Maleficent w filmie o tym samym tytule była miła i stanęła po stronie zła, podobnie jak Teodora, z powodu zdrady kochanka

prodvizhenie-zla-disneem13
prodvizhenie-zla-disneem13

Zła macocha, Lady Tremaine, w Kopciuszku ma również smutną historię swojego nikczemnego statusu przez pisarzy - rozgniewała się z powodu śmierci ukochanego męża

prodvizhenie-zla-disneem14
prodvizhenie-zla-disneem14

Wszyscy trzej to „trenujący” złoczyńcy ostatnich lat, zaczerpnięci przez scenarzystów z innych opowieści, gdzie byli prostym, jednorodnym złem i celowo zrewidowanym w kierunku dobra / złożonego zła. W nowych opowieściach postacie te stały się częściowo (Lady Tremaine) lub całkowicie (Maleficent, Theodora) niewinnym złem, któremu ktoś inny doprowadził do statusu nikczemnika.

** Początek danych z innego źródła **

(** * The console renderer: a shallow embedding

    The code is class Renderer (renderer.cpp, held in src/host/history.h).
    The Renderer owns a list of render engines (the Backends), a borrowed
    IRenderData (the content provider), the previous viewport and the
    previous selection, and a render thread (the paint scheduler).

    Every method is a function on the Renderer object extended with the log
    of what it has done so far: its calls into engines with their answers,
    the taking and letting go of the console lock, what the WIL LOG macros
    logged, the nothrow allocations, and its calls into the render thread.
    What an engine answers is decided by the environment, as a function of
    the log, so an engine may answer differently each time.

    Conventions. SHORT, int and size_t values are integers, with the
    wrap-around written where the source converts. A pointer into a text and
    an iterator into a row are the list from there to the end. An HRESULT
    is an integer, negative when FAILED. RETURN_IF_FAILED is its early
    return. An exception is modelled where the source catches it: the call
    that may throw gives [Throws]. *)

From Stdlib Require Import ZArith List Bool Lia.
Import ListNotations.
Local Open Scope Z_scope.

(** * Machine integers *)

(** SHORT is a 16-bit signed integer: the value a conversion to SHORT
    keeps of an int. *)
Definition SHORT_of (z : Z) : Z := (z + 32768) mod 65536 - 32768.

(** size_t is a 64-bit unsigned integer. *)
Definition size_t_of (z : Z) : Z := z mod 18446744073709551616.

(** int is a 32-bit signed integer. *)
Definition int_of (z : Z) : Z := (z + 2147483648) mod 4294967296 - 2147483648.

Definition INFINITE : Z := 4294967295.

(** * HRESULT *)

Definition HRESULT := Z.
Definition S_OK : HRESULT := 0.
Definition S_FALSE : HRESULT := 1.
Definition E_FAIL : HRESULT := -2147467259.
Definition E_OUTOFMEMORY : HRESULT := -2147024882.
Definition FAILED (hr : HRESULT) : bool := hr <? 0.
Definition SUCCEEDED (hr : HRESULT) : bool := 0 <=? hr.

(** * Plain data *)

Definition WCHAR := Z.
Definition wstring := list WCHAR.
Definition COLORREF := Z.
Definition WORD := Z.

Record COORD := { X : Z; Y : Z }.
Record SMALL_RECT := { Left : Z; Top : Z; Right : Z; Bottom : Z }.

(** A character cell's width class (DbcsAttribute): Single, Leading (the
    left half of a wide glyph) or Trailing (its right half). *)
Inductive DbcsAttribute := Single | Leading | Trailing.

Definition IsTrailing (a : DbcsAttribute) : bool :=
  match a with Trailing => true | _ => false end.
Definition IsLeading (a : DbcsAttribute) : bool :=
  match a with Leading => true | _ => false end.

Record CharRowCell := { Char : WCHAR; DbcsAttr : DbcsAttribute }.

(** The part of TextAttribute the renderer reads. *)
Record TextAttribute := {
  GetLegacyAttributes : WORD;
  IsBold : bool;
  IsTopHorizontalDisplayed : bool;
  IsBottomHorizontalDisplayed : bool;
  IsLeftVerticalDisplayed : bool;
  IsRightVerticalDisplayed : bool
}.

Definition defaultAttribute : TextAttribute :=
  {| GetLegacyAttributes := 0; IsBold := false;
     IsTopHorizontalDisplayed := false; IsBottomHorizontalDisplayed := false;
     IsLeftVerticalDisplayed := false; IsRightVerticalDisplayed := false |}.

(** IRenderEngine::GridLines, a set of four flags. *)
Record GridLines := {
  GridTop : bool; GridBottom : bool; GridLeft : bool; GridRight : bool }.

Record FontInfo := { IsTrueTypeFont : bool; GetCodePage : Z }.
Record FontInfoDesired := { DesiredFaceName : wstring; DesiredSize : COORD }.

(** What a call that may throw gives back. *)
Inductive Thrown (A : Type) :=
| Returns (a : A)
| Throws (hr : HRESULT).
Arguments Returns {A} a.
Arguments Throws {A} hr.

(** * Viewport *)

(** Modelled from the spec: class Types::Viewport is not under src/. It is
    "an axis-aligned rectangle in row/column space", kept as an inclusive
    SMALL_RECT. The operations that compute (bounds test, trimming, origin
    conversion) are taken from the environment, see [Environment]. *)
Record Viewport := FromInclusive { ToInclusive : SMALL_RECT }.

(** Modelled from the spec: the accessors of Viewport, not under src/, read
    the sides of the rectangle; Left() and Top() are vLeft and vTop here. *)
Definition vLeft (v : Viewport) : Z := Left (ToInclusive v).
Definition vTop (v : Viewport) : Z := Top (ToInclusive v).
Definition RightInclusive (v : Viewport) : Z := Right (ToInclusive v).
Definition BottomInclusive (v : Viewport) : Z := Bottom (ToInclusive v).

(** Modelled from the spec: Viewport::RightExclusive and Viewport::Width,
    not under src/: the column past the right side, and the number of
    columns, as SHORTs. *)
Definition RightExclusive (v : Viewport) : Z := SHORT_of (RightInclusive v + 1).
Definition Width (v : Viewport) : Z := SHORT_of (RightExclusive v - vLeft v).

(** * The text buffer, as the renderer reads it *)

(** Modelled from the spec: ATTR_ROW is not under src/. An AttributeRun is
    "a maximal run of consecutive columns sharing one resolved style;
    queried lazily by starting column, returns run length". An attribute
    row is the list of the row's runs in column order, each with its style
    and its length. *)
Record TextAttributeRun := { RunAttr : TextAttribute; RunLength : Z }.
Definition ATTR_ROW := list TextAttributeRun.

(** Modelled from the spec: ATTR_ROW::GetAttrByColumn is not under src/.
    It gives the style of the run that holds [column] and, as [applies],
    how many columns of that run are left from [column] on. Past the last
    run there is no run left: length 0. *)
Fixpoint GetAttrByColumn (runs : ATTR_ROW) (column : Z) : TextAttribute * Z :=
  match runs with
  | [] => (defaultAttribute, 0)
  | r :: rest =>
      if column <? RunLength r then (RunAttr r, RunLength r - column)
      else GetAttrByColumn rest (column - RunLength r)
  end.

Record CharRow := {
  cells : list CharRowCell;
  GetTextRaw : Thrown wstring;
  WasWrapForced : bool;
  MeasureRight : Z
}.

Record ROW := { GetCharRow : CharRow; GetAttrRow : ATTR_ROW }.

Record TextBuffer := {
  Dimensions : COORD;
  GetRowByOffset : Z -> ROW
}.

(** * The content provider (IRenderData) *)

Record AreaBufferInfo := { coordConView : COORD; rcViewCaWindow : SMALL_RECT }.
Record ConversionAreaInfo := { IsHidden : bool; GetAreaBufferInfo : AreaBufferInfo }.

Record IRenderData := {
  GetViewport : Viewport;
  GetTextBuffer : TextBuffer;
  GetFontInfo : FontInfo;
  GetDefaultBrushColors : TextAttribute;
  GetForegroundColor : TextAttribute -> COLORREF;
  GetBackgroundColor : TextAttribute -> COLORREF;
  GetCursorPosition : COORD;
  IsCursorVisible : bool;
  GetCursorHeight : Z;
  GetCursorStyle : Z;
  GetCursorColor : COLORREF;
  IsCursorDoubleWidth : bool;
  ConvAreaCompStr : list ConversionAreaInfo;
  GetImeCompositionStringBuffer : nat -> Thrown TextBuffer;
  IsGridLineDrawingAllowed : bool;
  GetSelectionRects : Thrown (list SMALL_RECT);
  GetConsoleTitle : wstring
}.

Definition INVALID_COLOR : COLORREF := 4294967295.

(** * Render engines (IRenderEngine) and the log *)

(** An engine is known by its address. *)
Definition IRenderEngine := nat.

Inductive EngineCall :=
| StartPaint
| EndPaint
| Present
| ScrollFrame
| PaintBackground
| InvalidateCursor (c : COORD)
| InvalidateScroll (delta : COORD)
| InvalidateSelection (rects : list SMALL_RECT)
| UpdateViewport (r : SMALL_RECT)
| PrepareForTeardown
| UpdateDrawingBrushes (fg bg : COLORREF) (legacy : WORD) (bold includeBackground : bool)
| PaintBufferLine (text : list WCHAR) (widths : list Z) (cch : Z)
                  (target : COORD) (trimLeft lineWrapped : bool)
| PaintBufferGridLines (lines : GridLines) (color : COLORREF) (cch : Z) (target : COORD)
| PaintSelection (r : SMALL_RECT)
| PaintCursor (c : COORD) (height : Z) (isDoubleWidth : bool) (style : Z)
              (useColor : bool) (color : COLORREF)
| UpdateTitle (title : wstring)
| GetDirtyRectInChars
| EngineGetFontSize
| EngineGetProposedFont (desired : FontInfoDesired) (dpi : Z)
| EngineIsGlyphWideByFont (glyph : wstring).

(** What an engine gives back: the HRESULT, the rectangle
    (GetDirtyRectInChars), and what it wrote through an out pointer, if it
    wrote. *)
Record Response := {
  hr_of : HRESULT;
  rect_of : SMALL_RECT;
  bool_out : option bool;
  coord_out : option COORD;
  font_out : option FontInfo
}.

Inductive ThreadCall :=
| NotifyPaint
| WaitForPaintCompletionAndDisable (dwTimeoutMs : Z).

Inductive Event :=
| EngineEv (pEngine : IRenderEngine) (c : EngineCall) (r : Response)
| LockConsole
| UnlockConsole
| Log (hr : HRESULT)
| Alloc (n : Z) (ok : bool)
| ThreadEv (c : ThreadCall).

(** * The paint scheduler (RenderThread) *)

(** Modelled from the spec: class RenderThread is not under src/. Its states
    are "Disabled (initial; also final, after teardown) and Enabled". *)
Inductive SchedulerState := Disabled | Enabled.

(** Modelled from the spec: the state of RenderThread, not under src/: its
    scheduler state, the level-triggered request-paint signal, and whether
    a paint is in flight. *)
Record RenderThread := {
  scheduler : SchedulerState;
  signalled : bool;
  paintInFlight : bool
}.

(** Modelled from the spec: RenderThread::NotifyPaint is not under src/.
    Request-paint is a "level-triggered signal: any number of calls before
    the next paint collapse into exactly one paint". *)
Definition thread_NotifyPaint (t : RenderThread) : RenderThread :=
  {| scheduler := scheduler t; signalled := true; paintInFlight := paintInFlight t |}.

(** Modelled from the spec: RenderThread::WaitForPaintCompletionAndDisable
    is not under src/. It "blocks until any in-flight paint finishes or the
    timeout elapses, then forces Disabled": without a timeout no paint is in
    flight when it returns. *)
Definition thread_WaitForPaintCompletionAndDisable (dwTimeoutMs : Z) (t : RenderThread)
  : RenderThread :=
  {| scheduler := Disabled;
     signalled := signalled t;
     paintInFlight := if dwTimeoutMs =? INFINITE then false else paintInFlight t |}.

(** * The environment *)

(** Everything the renderer calls and does not own: the engines' answers,
    the heap, the two Win32 code page conversions, and the computing
    operations of Viewport. An answer may depend on every call made so far.
    A code page conversion gives the converted text; the count the Win32
    call returns is its length, 0 for a failure. TrimToViewport gives the
    rectangle as trimmed, with the flag it returns.

    With them the one thing the renderer reads and never writes: _fDebug,
    the switch of the block that _PaintBufferOutput has under #if DBG. The
    member exists in a build with DBG only, and no method of renderer.cpp
    assigns it; false stands for a build without DBG as well, where the
    block is compiled out. *)
Record Environment := {
  answer : list Event -> IRenderEngine -> EngineCall -> Response;
  allocates : list Event -> Z -> bool;
  _fDebug : bool;
  WideCharToMultiByte : Z -> list WCHAR -> list Z;
  MultiByteToWideChar : list Z -> list WCHAR;
  IsInBounds : Viewport -> COORD -> bool;
  ConvertToOrigin : Viewport -> COORD -> COORD;
  ConvertToOrigin_Viewport : Viewport -> Viewport -> Viewport;
  ConvertFromOrigin : Viewport -> SMALL_RECT -> SMALL_RECT;
  TrimToViewport : Viewport -> SMALL_RECT -> bool * SMALL_RECT
}.

(** * The Renderer object *)

Record Renderer := {
  _pData : IRenderData;
  _rgpEngines : list IRenderEngine;
  _srViewportPrevious : SMALL_RECT;
  _previousSelection : list SMALL_RECT;
  _pThread : RenderThread;
  events : list Event
}.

W tej kategorii znajduje się również oryginalny bohater z filmu „Miasto Bohaterów” – Robert Callaghan, który był dobrym i przyzwoitym człowiekiem, ale wybrał drogę zła z powodu wydarzenia, które wpłynęło na niego poza jego kontrolą: utraty córki

prodvizhenie-zla-disneem15
prodvizhenie-zla-disneem15
prodvizhenie-zla-disneem16
prodvizhenie-zla-disneem16

Ten wzorzec „warunkowanego zła”, powtarzany w ostatnich latach przez Disneya, choć wydaje się realistyczny, nie jest pozytywny z edukacyjnego punktu widzenia, o czym będzie mowa nieco później.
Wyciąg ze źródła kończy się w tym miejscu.